PROVIDED DATA Start Marker

(* ===== verification/DiskRuns.v ===== *)
(** * Mounts on a concrete disk

    The kernel of DiskKernel.v below the mount of Session.v: the properties of
    the disk at concrete states, and runs of whole sessions in which what was
    removed comes back, or cannot be removed. *)

From S2P Require Import Prelude Libc Mapping Xattr ConfigData Config Sys Openat2 Node DataSource.
From S2P Require Import Whiteout Layer Copyup Overlay Merge Ops OpsTree OpsFile Requests Session.
From S2P Require Import Disk Effects Visible CopyDisk CopyDirs Removal Creating CreatingDirs TwoNames Linking.
From S2P Require Import Branch Renaming DiskKernel.
Local Open Scope Z_scope.

#[local] Existing Instances F64_Z DevT_halves HashOrder_elements.

(** The upper layer is the directory 3, the lower one 4, the work directory 5. *)
Definition demo_roots : gset Z := {[3; 4; 5]}.
Lemma demo_roots_in : 3 ∈ demo_roots ∧ 5 ∈ demo_roots ∧ ∀ x, x ∈ [3; 4] → x ∈ demo_roots.
Proof. split_and!; set_solver. Qed.
Definition reg (i : Z) : Ent := {| e_id := i; e_type := S_IFREG; e_rdev := 0 |}.
Definition kernel_state (U : Disk) (whiteout : bool) : KState :=
  {| k_disk := U; k_next := 1000; k_mknod := true; k_whiteout := whiteout |}.
(** A file [f] in the lower layer; a directory [d] with a file [x]. *)
Definition lower_f : Disk := {| entries := {[ (4, bs "f") := reg 101 ]}; opaques := ∅ |}.
Definition lower_d : Disk := {| entries := {[ (4, bs "d") := dir_ent 102; (102, bs "x") := reg 103 ]}; opaques := ∅ |}.

Definition on_disk (w : KState) (rqs : list FuseRequest) : option (list (FsResult Reply) * OverlayFs * KState) :=
  run disk_kernel (session 8 demo_config rqs demo_fs) w.
(** The mount with the nodes and the inodes some requests have left. *)
Definition fs_after (U : Disk) (rqs : list FuseRequest) : OverlayFs :=
  let s := match on_disk (kernel_state U true) rqs with Some ((_, s), _) => inner s | None => inner demo_fs end in
  set_inner (set_inodes (inodes s) (set_nodes (nodes s) (inner demo_fs))) demo_fs.

(** ** The hypotheses of the properties can hold *)

Definition user : Request := {| req_uid := 1; req_gid := 1 |}.
(** *** A file two levels down *)

Lemma child_dir U ds c ds' : child U ds c = SDir ds' →
  ∃ d e, d ∈ ds ∧ at_ U d c = Some e ∧ e_dir e = true.
Proof.
  induction ds as [|d ds IH]; [done|]. cbn. destruct (entry_in U d c) as [[e|]|] eqn:Ee; [|done|].
  - apply entry_inv in Ee as (He & _). destruct (e_dir e) eqn:Ed; [|done]. intros _. exists d, e. split; [left|done].
  - intros (x & e & Hx & He)%IH. exists x, e. split; [by right|done].
Qed.
Lemma lower_d_dirs d c e : at_ lower_d d c = Some e → e_dir e = true → d = 4 ∧ c = bs "d".
Proof.
  unfold at_, lower_d. cbn [entries]. intros [[[= <- <-] <-]|[_ [_ <-]%lookup_singleton_Some]]%lookup_insert_Some; done.
Qed.
Lemma lower_d_tree cs ds : see lower_d [3; 4] cs = SDir ds → cs = [] ∧ ds = [3; 4] ∨ cs = [bs "d"] ∧ ds = [102].
Proof.
  destruct cs as [|c cs]; [intros [= <-]; by left|]. cbn [see]. intros Hs. right.
  destruct (child lower_d [3; 4] c) as [| |ds1] eqn:E; [by destruct cs..|].
  destruct (child_dir _ _ _ _ E) as (d & e & _ & He & Hd). destruct (lower_d_dirs _ _ _ He Hd) as [-> ->].
  vm_compute in E. injection E as <-. destruct cs as [|c cs]; [by injection Hs as <-|]. cbn [see] in Hs.
  destruct (child lower_d [102] c) as [| |ds2] eqn:E; [by destruct cs..|].
  destruct (child_dir _ _ _ _ E) as (x & e' & Hx%list_elem_of_singleton & He' & Hd').
  destruct (lower_d_dirs _ _ _ He' Hd') as [-> _]. done.
Qed.
Lemma lower_d_root : in_tree lower_d [3; 4] [] 3 5 [4].
Proof.
  split; [done| |by apply (bool_decide_unpack _)| |done].
  - intros cs ds _ [[-> _]|[_ ->]]%lower_d_tree; [done|]. intros ?%list_elem_of_singleton. done.
  - intros cs ds _ [[_ ->]|[_ ->]]%lower_d_tree; by apply (bool_decide_unpack _).
Qed.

PROVIDED DATA End Marker

- WORK INSTRUCTION
An exact restatement of the data above is required.

- RESULT OF THE TASK
(* ===== verification/DiskRuns.v ===== *)
(** * Mounts on a concrete disk

    The kernel of DiskKernel.v below the mount of Session.v: the properties of
    the disk at concrete states, and runs of whole sessions in which what was
    removed comes back, or cannot be removed. *)

From S2P Require Import Prelude Libc Mapping Xattr ConfigData Config Sys Openat2 Node DataSource.
From S2P Require Import Whiteout Layer Copyup Overlay Merge Ops OpsTree OpsFile Requests Session.
From S2P Require Import Disk Effects Visible CopyDisk CopyDirs Removal Creating CreatingDirs TwoNames Linking.
From S2P Require Import Branch Renaming DiskKernel.
Local Open Scope Z_scope.

#[local] Existing Instances F64_Z DevT_halves HashOrder_elements.

(** The upper layer is the directory 3, the lower one 4, the work directory 5. *)
Definition demo_roots : gset Z := {[3; 4; 5]}.
Lemma demo_roots_in : 3 ∈ demo_roots ∧ 5 ∈ demo_roots ∧ ∀ x, x ∈ [3; 4] → x ∈ demo_roots.
Proof. split_and!; set_solver. Qed.
Definition reg (i : Z) : Ent := {| e_id := i; e_type := S_IFREG; e_rdev := 0 |}.
Definition kernel_state (U : Disk) (whiteout : bool) : KState :=
  {| k_disk := U; k_next := 1000; k_mknod := true; k_whiteout := whiteout |}.
(** A file [f] in the lower layer; a directory [d] with a file [x]. *)
Definition lower_f : Disk := {| entries := {[ (4, bs "f") := reg 101 ]}; opaques := ∅ |}.
Definition lower_d : Disk := {| entries := {[ (4, bs "d") := dir_ent 102; (102, bs "x") := reg 103 ]}; opaques := ∅ |}.

Definition on_disk (w : KState) (rqs : list FuseRequest) : option (list (FsResult Reply) * OverlayFs * KState) :=
  run disk_kernel (session 8 demo_config rqs demo_fs) w.
(** The mount with the nodes and the inodes some requests have left. *)
Definition fs_after (U : Disk) (rqs : list FuseRequest) : OverlayFs :=
  let s := match on_disk (kernel_state U true) rqs with Some ((_, s), _) => inner s | None => inner demo_fs end in
  set_inner (set_inodes (inodes s) (set_nodes (nodes s) (inner demo_fs))) demo_fs.

(** ** The hypotheses of the properties can hold *)

Definition user : Request := {| req_uid := 1; req_gid := 1 |}.
(** *** A file two levels down *)

Lemma child_dir U ds c ds' : child U ds c = SDir ds' →
  ∃ d e, d ∈ ds ∧ at_ U d c = Some e ∧ e_dir e = true.
Proof.
  induction ds as [|d ds IH]; [done|]. cbn. destruct (entry_in U d c) as [[e|]|] eqn:Ee; [|done|].
  - apply entry_inv in Ee as (He & _). destruct (e_dir e) eqn:Ed; [|done]. intros _. exists d, e. split; [left|done].
  - intros (x & e & Hx & He)%IH. exists x, e. split; [by right|done].
Qed.
Lemma lower_d_dirs d c e : at_ lower_d d c = Some e → e_dir e = true → d = 4 ∧ c = bs "d".
Proof.
  unfold at_, lower_d. cbn [entries]. intros [[[= <- <-] <-]|[_ [_ <-]%lookup_singleton_Some]]%lookup_insert_Some; done.
Qed.
Lemma lower_d_tree cs ds : see lower_d [3; 4] cs = SDir ds → cs = [] ∧ ds = [3; 4] ∨ cs = [bs "d"] ∧ ds = [102].
Proof.
  destruct cs as [|c cs]; [intros [= <-]; by left|]. cbn [see]. intros Hs. right.
  destruct (child lower_d [3; 4] c) as [| |ds1] eqn:E; [by destruct cs..|].
  destruct (child_dir _ _ _ _ E) as (d & e & _ & He & Hd). destruct (lower_d_dirs _ _ _ He Hd) as [-> ->].
  vm_compute in E. injection E as <-. destruct cs as [|c cs]; [by injection Hs as <-|]. cbn [see] in Hs.
  destruct (child lower_d [102] c) as [| |ds2] eqn:E; [by destruct cs..|].
  destruct (child_dir _ _ _ _ E) as (x & e' & Hx%list_elem_of_singleton & He' & Hd').
  destruct (lower_d_dirs _ _ _ He' Hd') as [-> _]. done.
Qed.
Lemma lower_d_root : in_tree lower_d [3; 4] [] 3 5 [4].
Proof.
  split; [done| |by apply (bool_decide_unpack _)| |done].
  - intros cs ds _ [[-> _]|[_ ->]]%lower_d_tree; [done|]. intros ?%list_elem_of_singleton. done.
  - intros cs ds _ [[_ ->]|[_ ->]]%lower_d_tree; by apply (bool_decide_unpack _).
Qed.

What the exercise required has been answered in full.